Despite the relatively long history of point process theory (see e.g., Stoyan and Stoyan Citation1994; Daley and Vere-Jones Citation2008; Diggle Citation2013), few approaches have been proposed to analyze spatial point patterns where the features of interest are functions/curves instead of qualitative or quantitative variables. Examples of point patterns with associated functional data include forest patterns where for each tree we have a growth function, curves representing the incidence of an epidemic over a period of time, and the evolution of distinct economic parameters such as unemployment and price rates, all for distinct spatial locations. The study of such configurations allows analyzing the effects of the spatial structure on individual functions. Illian et al. (Citation2006) consider for each point a transformed Ripley’s (Citation1976) K-function to characterize spatial point patterns of ecological plant communities, while Mateu, Lorenzo, and Porcu (Citation2007) build new marked point processes formed by spatial locations and curves defined in terms of Local Indicators of Spatial Association (LISA) functions, which describe local characteristics of the points. They use this approach to classify and discriminate between points belonging to a clutter and those belonging to a feature. Finally, the idea of analyzing point patterns with attached functions has been presented coherently by Comas, Delicado, and Mateu (Citation2011) and Ghorbani et al. (Citation2021).

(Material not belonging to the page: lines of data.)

(** * Minesweeper knowledge-base agent (minesweeper.py): model and properties

    A shallow embedding of the classes [Minesweeper], [Sentence] and
    [MinesweeperAI] of [minesweeper.py].  Python sets of cells are finite sets
    [gset (Z * Z)], the knowledge base is a list of sentence objects, and every
    method of the agent is a function on an explicit agent state. *)

From Stdlib Require Import Ascii String ZArith Lia.
From stdpp Require Import base decidable option list sets gmap.

Open Scope Z_scope.

#[local] Set Warnings "-clear-no-such-hyp".

(** A cell is the Python tuple [(i, j)] of two integers. *)
Definition cell : Type := Z * Z.

(** [range(lo, hi)] of Python: the integers from [lo] up to [hi - 1]. *)
Definition range (lo hi : Z) : list Z :=
  map (fun k : nat => lo + Z.of_nat k) (seq 0 (Z.to_nat (hi - lo))).

(** ** class Sentence *)

Module Sentence.

(** A sentence object: its set of cells and its count.  [sid] stands for the
    identity of the Python object (what [is] compares); [__eq__] below does
    not look at it. *)
Record t : Type := mk { sid : nat; cells : gset cell; count : Z }.

(** [__eq__]: same cells and same count. *)
Definition eq (s other : t) : bool :=
  bool_decide (cells s = cells other) && (count s =? count other).
Lemma outcome_bind_raise {A B} (m : M W A) (k : A -> M W B) e :
  outcome (bind m k) = Raise e ->
  outcome m = Raise e \/ exists a, outcome m = Ok a /\ outcome (k a) = Raise e.
Proof.
  rewrite outcome_bind. destruct (outcome m) as [a|e'] eqn:E; [eauto|].
  intros [= <-]. left. reflexivity.
Qed.

Lemma effects_catch {A} (caught : exn -> bool) (body : M W A) (handler : exn -> M W A) :
  effects (catch caught body handler)
  = effects body ++ match outcome body with
                    | Raise e => if caught e then effects (handler e) else []
                    | Ok _ => []
                    end.
Proof.
  destruct body as [l [a|e]]; unfold effects; simpl.
  - rewrite app_nil_r. reflexivity.
  - destruct (caught e); simpl; [|rewrite app_nil_r; reflexivity].
    destruct (handler e). reflexivity.
Qed.

Lemma outcome_catch {A} (caught : exn -> bool) (body : M W A) (handler : exn -> M W A) :
  outcome (catch caught body handler)
  = match outcome body with
    | Raise e => if caught e then outcome (handler e) else Raise e
    | Ok a => Ok a
    end.
Proof.
  destruct body as [l [a|e]]; simpl; [reflexivity|].
  destruct (caught e); [|reflexivity]. destruct (handler e). reflexivity.
Qed.

Lemma run_eq {A} (m : M W A) : m = (effects m, outcome m).
Proof. destruct m. reflexivity. Qed.

End MoreMonadFacts.

Lemma take_0x c :
  PyStr.startswith "0x" c = true ->
  "0x" +:+ PyStr.take 40 (PyStr.drop 2 c) = PyStr.take 42 c
  /\ PyStr.len c = 2 + PyStr.len (PyStr.drop 2 c).
Proof.
  destruct c as [|a c]; [discriminate|]. cbn [PyStr.startswith].
  intros H. apply andb_prop in H as [Ha H].
  destruct c as [|b c]; [discriminate|].
  apply andb_prop in H as [Hb _].
  apply Ascii.eqb_eq in Ha, Hb. subst a b. split; reflexivity.
Qed.

(** ** More on the normalizer *)

Section MoreNormalizerFacts.
Import FixGenesisCoinbase JsonSpec NormalizerSpec ExtraSpec.

Variable loads : string -> option json.
Variable dumps : json -> string.

Local Opaque PyStr.take PyStr.drop PyStr.startswith.

Lemma fix_coinbase_field_sound data :
  Forall sound_event (effects (fix_coinbase_field data)).
Proof.
  unfold fix_coinbase_field.
  destruct (PyDict.lookup "coinbase" data) as [[| | |c| |]|]; try constructor.
  destruct (PyStr.startswith "0x" c) eqn:Hpre; [|constructor].
  destruct (take_0x c Hpre) as [Htake Hlen].
  destruct (Nat.eqb_spec (PyStr.len (PyStr.drop 2 c)) 64) as [H64|H64].
  - repeat constructor; auto. rewrite Hlen, H64. reflexivity.
  - destruct (Nat.eqb_spec (PyStr.len (PyStr.drop 2 c)) 40) as [H40|H40];
      repeat constructor; auto.
Qed.

Lemma fix_item_sound self key value :
  (forall v, Forall sound_event (effects (self v))) ->
  Forall sound_event (effects (fix_item loads dumps self key value)).
Proof.
  intros Hself. destruct value as [| | |text| |]; simpl; auto; try constructor.
  destruct (String.eqb key "cChainGenesis"); [|constructor].
  rewrite effects_catch. apply Forall_app. split.
  - apply Forall_effects_bind.
    + unfold json_loads. destruct (loads text); constructor.
    + intros embedded _. apply Forall_effects_bind; [apply Hself|].
      intros; constructor.
  - destruct (outcome _); [constructor|].
    destruct (caught_in_embedded e); constructor.
Qed.

Lemma fix_items_sound self items :
  (forall v, Forall sound_event (effects (self v))) ->
  Forall sound_event (effects (fix_items loads dumps self items)).
Proof.
  intros Hself. induction items as [|[k v] items IH]; simpl; [constructor|].
  apply Forall_effects_bind; [apply fix_item_sound; assumption|].
  intros v' _. apply Forall_effects_bind; [exact IH|]. intros; constructor.
Qed.

Lemma fix_list_sound self items :
  (forall v, Forall sound_event (effects (self v))) ->
  Forall sound_event (effects (fix_list self items)).
Proof.
  intros Hself. induction items as [|v items IH]; simpl; [constructor|].
  apply Forall_effects_bind; [apply Hself|].
  intros v' _. apply Forall_effects_bind; [exact IH|]. intros; constructor.
Qed.

(** X1.  Whatever [fix_coinbase_in_json] prints is true of the document:
    a correction replaces a [0x] value of 66 characters by its first 42
    characters, a warning is about a [0x] value whose length after the
    prefix is the one printed and is neither 64 nor 40.  This holds of
    what is printed before an exception too. *)
Theorem fix_coinbase_in_json_events_sound depth data :
  Forall sound_event (effects (fix_coinbase_in_json loads dumps depth data)).
Proof.
  revert data. induction depth as [|depth IH]; intros data; [constructor|].
  cbn [fix_coinbase_in_json]. destruct data as [| | | |items|items]; simpl;
    try constructor.
  - apply Forall_effects_bind; [apply fix_list_sound; assumption|].
    intros; constructor.
  - apply Forall_effects_bind; [apply fix_coinbase_field_sound|].
    intros items1 _. apply Forall_effects_bind; [apply fix_items_sound; assumption|].
    intros; constructor.
Qed.

(** *** The exceptions that escape *)

Lemma fix_coinbase_field_raises data e :
  outcome (fix_coinbase_field data) = Raise e -> e = AttributeError.
Proof.
  unfold fix_coinbase_field.
  destruct (PyDict.lookup "coinbase" data) as [[| | |c| |]|]; simpl;
    try discriminate; try (intros [= <-]; reflexivity).
  destruct (PyStr.startswith "0x" c); simpl; [|discriminate].
  destruct (Nat.eqb _ 64); simpl; [discriminate|]. destruct (negb _); simpl; discriminate.
Qed.

Lemma fix_item_raises self key value e :
  (forall v e, outcome (self v) = Raise e -> escapes e) ->
  outcome (fix_item loads dumps self key value) = Raise e -> escapes e.
Proof.
  intros Hself. destruct value as [| | |text| |]; simpl; try discriminate; eauto.
  destruct (String.eqb key "cChainGenesis"); [|discriminate].
  rewrite outcome_catch.
  destruct (outcome (bind _ _)) as [a|e'] eqn:E; [discriminate|].
  destruct (caught_in_embedded e') eqn:Hc; [discriminate|]. intros [= <-].
  apply outcome_bind_raise in E as [E|(embedded & _ & E)].
  - unfold json_loads in E. destruct (loads text); [discriminate|].
    injection E as <-. discriminate.
  - apply outcome_bind_raise in E as [E|(x & _ & E)]; [eauto|discriminate].
Qed.
(* ===== verification/_CoqProject ===== *)
-Q . S2P
Prelude.v
Endian.v
Intset.v
Dict.v
DictFacts.v
DictScan.v
DictProps.v
Util.v
UtilFacts.v
Glob.v
Localtime.v
Evict.v
Lzf.v
LzfFacts.v
Adlist.v
AdlistFacts.v
Cmd.v
Bitops.v
BitopsFacts.v
BitfieldProps.v
CmdFacts.v
BitopProps.v
BitCmdProps.v
Zskiplist.v
ZskiplistFacts.v
ZskiplistOps.v
ZskiplistSeq.v
ZskiplistRange.v
ZskiplistProps.v
Ziplist.v
ZiplistFacts.v
ZiplistCascade.v
ZiplistBody.v
ZiplistOps.v
ZiplistWalk.v
ZiplistProps.v
ZiplistValid.v
Crc.v
CrcFacts.v
CrcProps.v
Listpack.v
ListpackFacts.v
ListpackOps.v
ListpackProps.v
ListpackValid.v
Sds.v
SdsFacts.v
SdsOps.v
SdsCat.v
SdsFmt.v
SdsSplit.v
SdsQuote.v
SdsProps.v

Ghorbani et al. (Citation2021) introduced a very broad framework for the analysis of Functional Marked Point Processes (FMPPs), indicating how they connect the point process framework with both Functional Data Analysis (FDA; Ramsay and Silverman (Citation2002)) and geostatistics. In particular, they defined a new family of summary statistics, so-called weighted nth order marked inhomogeneous K-functions, together with their nonparametric estimators, which they exploited to analyze Spanish population structures, such as demographic evolution and sex ratio over time. This summary statistic family can be used to run a Monte Carlo test of random labeling, for example, by means of global envelopes test (GET; Myllymäki et al. Citation2017), to assess whether the functional marks of the analyzed pattern are spatially dependent. However, this procedure is essentially global, since it does not provide information on the points which mostly contributed to the rejection of the random labeling hypothesis. Therefore, motivated by the need of detecting such points, and thus the regions in which they are located, where the functional marks really do depend on the surrounding structure, in this article we introduce a new class of summary statistics, local t-weighted marked nth order inhomogeneous K-functions. These are used to propose a local test of random labeling. Here t refers to a function which governs how much weight we put on different aspects of the marked point process/pattern.

Further, we use the developed tools to analyze seismic data. Note that while the spatial (and temporal) locations of the epicenters of earthquakes are typically analyzed within the framework of point processes, the associated seismic waveforms are commonly investigated in separate analyses through FDA. Applying the local test allows us to identify where one would expect waveforms (i.e., functional marks) to be similar to those of nearby points.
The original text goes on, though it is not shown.